Masterclass: Terapia Androgênica em Mulheres

Duas médicas, Dra. Aline Ambrósio e Dra. Carolina Ambrogine, coordenadoras do curso do Cetrus, posam em fotos individuais com jaleco branco.

Índice

A terapia com testosterona em mulheres é um tema complexo, cercado por mitos, dúvidas e um uso muitas vezes indiscriminado. Para esclarecer as evidências científicas mais recentes e trazer um norte seguro para os profissionais de saúde, o Cetrus realizou uma masterclass de alto nível com duas especialistas, a Dra. Aline Camacho Ambrósio e a Dra. Carolina Carvalho Ambrogini.
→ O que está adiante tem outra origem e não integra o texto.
Lemma close_moved t i : mv t i (fd_array_close t i).
Proof.
  unfold fd_array_close. intros s a s' (f & s1 & [Hf ->]%file_at_inv & H)%M_bind_Ret.
  apply M_bind_Ret in H as ([] & s1 & [Hst%bool_decide_eq_true ->]%assert_inv & H).
  apply M_bind_Ret in H as ([] & s1 & [_ ->]%assert_inv & H). apply M_bind_Ret in H as ([] & s1 & Hu & H).
  apply moved_trans with s1.
  - apply upd_run in Hu as (f' & Hf' & F2 & B2 & P2). assert (f' = f) as -> by congruence. split_and!; [by eexists| |done].
    intros k. rewrite B2. unfold holds. rewrite Hst. simpl. lia.
  - revert H. match goal with |- ?m _ = _ → _ => assert (mv t i m) as Hq by mv end. apply Hq.
Qed.

(** A descriptor that is marked open starts to hold its inode. *)
Lemma open_run t i s a s' : fd_array_open t i s = Ret (a, s') → ∃ f n, fat (fds s) t i = Some f ∧ f_node f = Some n ∧
  (∃ g, fds s' = fput (fds s) t i g) ∧ (∀ k, bal s' k = bal s k - one n k) ∧ filesp s' = filesp s.
Proof.
  unfold fd_array_open. intros (f & s1 & [Hf ->]%file_at_inv & H)%M_bind_Ret.
  apply M_bind_Ret in H as ([] & s1 & [[Hst%bool_decide_eq_true Hn%bool_decide_eq_true]%andb_true_iff ->]%assert_inv & H).
  apply M_bind_Ret in H as ([] & s1 & (f' & Hf' & F1 & B1 & P1)%upd_run & H). assert (f' = f) as -> by congruence.
  apply upd_moved in H as ((g & Hg) & B2 & P2); [|done]. destruct (f_node f) as [n|] eqn:Hfn; [|done].
  exists f, n. split_and!; [done|done| | |congruence].
  - exists g. by rewrite Hg, F1, fput_fput.
  - intros k. rewrite B2, B1. unfold holds. simpl. rewrite Hst, Hfn. simpl. lia.
Qed.

Lemma dup_moved t to t' from : mv t to (fd_array_dup t to t' from).
Proof.
  unfold fd_array_dup. intros s a s' (x & s1 & [Hx ->]%file_at_inv & H)%M_bind_Ret.
  apply M_bind_Ret in H as (y & s1 & [Hy ->]%file_at_inv & H).
  apply M_bind_Ret in H as ([] & s1 & [[Hst%bool_decide_eq_true _]%andb_true_iff ->]%assert_inv & H).
  apply M_bind_Ret in H as ([] & s1 & (x' & Hx' & F1 & B1 & P1)%upd_run & H). assert (x' = x) as -> by congruence.
  apply M_bind_Ret in H as (n & s2 & [Hn ->]%deref_inv & H).
  apply M_bind_Ret in H as (r2 & s2 & (H2 & F2 & P2)%vquiet_ref_inc & H).
  apply M_bind_Ret in H as (r3 & s3 & (H3 & F3 & P3)%open_inc_shifts & H).
  apply M_bind_Ret in H as ([] & s4 & (z & Hz & F4 & B4 & P4)%upd_run & H).
  rewrite F3, F2, F1, (fat_fput _ _ _ _ _ Hx) in Hz. injection Hz as <-. rewrite F3, F2, F1, fput_fput in F4.
  apply open_run in H as (w & n' & Hw & Hn' & (g & Hg) & B5 & P5). rewrite F4, (fat_fput _ _ _ _ _ Hx) in Hw. injection Hw as <-.
  injection Hn' as <-. split_and!; [|intros k|congruence].
  - exists g. by rewrite Hg, F4, fput_fput.
  - rewrite B5, B4. unfold holds. simpl. rewrite Hst. unfold bal at 1. rewrite H3, H2, F3, F2. fold (bal s1 k).
    specialize (B1 k). unfold holds in B1. simpl in B1. rewrite Hst in B1. unfold bal in *. lia.
Qed.

Lemma find_none_spec l i j : find_none l i = Some j → ∃ f, l !! (j - i)%nat = Some f ∧ status f = FD_NONE ∧ (i ≤ j)%nat.
Proof.
  revert i. induction l as [|f l IH]; intros i; simpl; [done|]. case_bool_decide as Hf.
  - intros [= <-]. exists f. rewrite Nat.sub_diag. by split_and!.
  - intros (g & Hg & Hs & Hle)%IH. exists g. split_and!; [|done|lia]. by replace (j - i)%nat with (S (j - S i)) by lia.
Qed.

Lemma found_run t i f s r s' : fd_found t i s = Ret (r, s') → fat (fds s) t i = Some f → status f = FD_NONE →
  r = (0, i) ∧ moved t i s s' ∧ ∃ g, fat (fds s') t i = Some g ∧ status g = FD_INIT.
Proof.
  unfold fd_found. intros (f0 & s1 & [Hf0 ->]%file_at_inv & H)%M_bind_Ret Hf Hst.
  apply M_bind_Ret in H as ([] & s1 & [_ ->]%assert_inv & H).
  apply M_bind_Ret in H as ([] & s1 & (f' & Hf' & F1 & B1 & P1)%upd_run & [= <- <-]). assert (f' = f) as -> by congruence.
  split_and!; [done| |]. 
  - split_and!; [by eexists| |done]. intros k. rewrite B1. unfold holds. rewrite Hst. simpl. lia.
  - rewrite F1, (fat_fput _ _ _ _ _ Hf). by eexists.
Qed.

Lemma cur_files_inv (s : vfs) x s' : cur_files s = Ret (x, s') → filesps s !! filesp s = Some x ∧ s' = s.
Proof. unfold cur_files. by intros [Hx ->]%deref_inv. Qed.

Lemma get_fd_array_inv (s : vfs) t s' : get_fd_array s = Ret (t, s') → t = filesp s ∧ s' = s ∧ ∃ x, filesps s !! t = Some x ∧ 0 < files_count x.
Proof.
  unfold get_fd_array. intros (t' & s1 & [= <- <-] & H)%M_bind_Ret. apply M_bind_Ret in H as (x & s1 & [Hx ->]%cur_files_inv & H).
  apply M_bind_Ret in H as ([] & s1 & [Hc%Z.ltb_lt ->]%assert_inv & [= <- <-]). by eauto.
Qed.

Lemma alloc_run fd s ret i s' : fd_array_alloc fd s = Ret ((ret, i), s') →
  (ret ≠ 0 ∧ s' = s) ∨ (ret = 0 ∧ moved (filesp s) i s s' ∧ ∃ g, fat (fds s') (filesp s) i = Some g ∧ status g = FD_INIT).
Proof.
  unfold fd_array_alloc. intros (t & s1 & (-> & -> & _)%get_fd_array_inv & H)%M_bind_Ret.
  apply M_bind_Ret in H as (x & s1 & [Hx ->]%cur_files_inv & H). destruct (fd =? NO_FD).
  - destruct (find_none _ _) as [j|] eqn:Hj; [|injection H as <- <- <-; by left].
    apply find_none_spec in Hj as (f & Hf & Hst & _). rewrite Nat.sub_0_r in Hf.
    assert (fat (fds s) (filesp s) j = Some f) as Hfat by (by rewrite fat_fds, Hx).
    destruct (found_run _ _ _ _ _ _ H Hfat Hst) as ([= -> ->] & Hm). by right.
  - destruct (testfd fd); [|injection H as <- <- <-; by left].
    apply M_bind_Ret in H as (f & s1 & [Hf ->]%file_at_inv & H). case_bool_decide as Hst; [|injection H as <- <- <-; by left].
    destruct (found_run _ _ _ _ _ _ H Hf Hst) as ([= -> ->] & Hm). by right.
Qed.

(** The action keeps the balance and the lengths of the tables. *)
Definition tables (s : vfs) : Prop := ∀ t l, fds s !! t = Some l → length l = FILES_STRUCT_NENTRY.
Definition level {A} (m : M vfs A) : Prop := ∀ s a s', tables s → m s = Ret (a, s') → (∀ k, bal s' k = bal s k) ∧ tables s'.

Lemma tables_put s s' t i g : fds s' = fput (fds s) t i g → tables s → tables s'.
Proof.
  intros Hf Ht t' l. rewrite Hf. unfold fput. destruct (decide (t' = t)) as [->|].
  - rewrite lookup_alter_eq. intros (l0 & Hl & ->)%fmap_Some. rewrite length_insert. by eapply Ht.
  - rewrite lookup_alter_ne by done. apply Ht.
Qed.

Lemma moved_level t i s s' : tables s → moved t i s s' → (∀ k, bal s' k = bal s k) ∧ tables s'.
Proof. intros Ht ((g & Hg) & B & _). split; [done|]. by eapply tables_put. Qed.

Lemma level_bind {A B} (m : M vfs A) (f : A → M vfs B) : level m → (∀ a, level (f a)) → level (m ≫= f).
Proof.
  intros Hm Hf s b s' Ht (a & s1 & H1 & H2)%M_bind_Ret. destruct (Hm _ _ _ Ht H1) as [A1 A2], (Hf _ _ _ _ A2 H2) as [B1 B2].
  split; [|done]. intros k. by rewrite B1.
Qed.
Lemma level_mv {A} t i (m : M vfs A) : mv t i m → level m.
Proof. intros Hm s a s' Ht H. by eapply moved_level, Hm. Qed.
Lemma level_quiet {A} (m : M vfs A) : vquiet m → level m.
Proof. intros Hm. apply (level_mv 0 0). by apply mv_quiet. Qed.
Lemma level_when b (m : M vfs unit) : level m → level (when b m).
Proof. intros Hm. destruct b; [done|]. apply level_quiet, shifts_ret0. Qed.
Lemma level_upd t i g : (∀ f k, holds (g f) k = holds f k) → level (file_upd t i g).
Proof. intros Hg. apply (level_mv t i). intros s a s'. by apply upd_moved. Qed.
Lemma level_alloc fd : level (fd_array_alloc fd).
Proof. intros s [ret i] s' Ht [[_ ->]|(_ & Hm & _)]%alloc_run; [done|]. by eapply moved_level. Qed.

Ltac level_step :=
  match goal with
  | |- level (mbind _ _) => apply level_bind
  | |- level (when _ _) => apply level_when
  | |- level (file_upd _ _ _) => apply level_upd; done
  | |- level (fd_array_alloc _) => apply level_alloc
  | |- level (fd_array_acquire ?t ?i) => exact (level_mv t i _ (acquire_moved t i))
  | |- level (fd_array_release ?t ?i) => exact (level_mv t i _ (release_moved t i))
  | |- level (fd_array_close ?t ?i) => exact (level_mv t i _ (close_moved t i))
  | |- level (fd_array_dup ?t ?i ?t' ?j) => exact (level_mv t i _ (dup_moved t i t' j))
  | |- level (if ?b then _ else _) => destruct b
  | |- level (match ?x with _ => _ end) => destruct x
  | |- level _ => solve [assumption | apply level_quiet; solve [vq]]
  | |- ∀ _, _ => intros ?
  end.
Ltac lv := repeat level_step.

Lemma vquiet_fd2file fd : vquiet (fd2file fd).
Proof. unfold fd2file, get_fd_array, cur_files. vq. Qed.
#[local] Hint Resolve vquiet_fd2file : vquiet.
Este artigo resume os principais pontos discutidos nesse encontro exclusivo, abordando desde a fisiologia da resposta sexual feminina até os consensos internacionais mais atualizados sobre prescrição, segurança e monitoramento da testosterona. Se você perdeu a masterclass, quer entender melhor ou revisitar os conceitos, este resumo detalhado foi feito para você.

O cenário atual da terapia androgênica em mulheres

Segundo a Dra. Carolina Ambrogini, o uso de testosterona em mulheres não possui regulamentação no Brasil e, na maioria dos países, é considerado off label. A única exceção é a Austrália, onde a testosterona tem aprovação oficial e concentra grande parte das publicações científicas.

Essa ausência de padronização abre espaço para práticas inseguras, como manipulações variadas, doses inconsistentes e prescrição sem critérios clínicos claros. Por isso, sociedades médicas internacionais publicaram consensos (2019 e 2022) para oferecer orientação prática e reduzir o uso indiscriminado.

Critérios para diagnosticar disfunções sexuais femininas

A definição de disfunção sexual feminina deve seguir parâmetros clínicos claros, segundo o DSM-5 (Manual de Diagnóstico e Estatística dos Transtornos Mentais) e o CID-11 (Classificação Internacional de Doenças):

  1. Duração mínima: sintomas persistentes por pelo menos 6 meses.
  2. Impacto clínico: sofrimento pessoal ou interpessoal significativo.

Entre os sinais avaliados estão: perda de interesse ou de fantasias, ausência de receptividade, redução do prazer e da excitação genital, bem como dificuldade em responder a estímulos sexuais.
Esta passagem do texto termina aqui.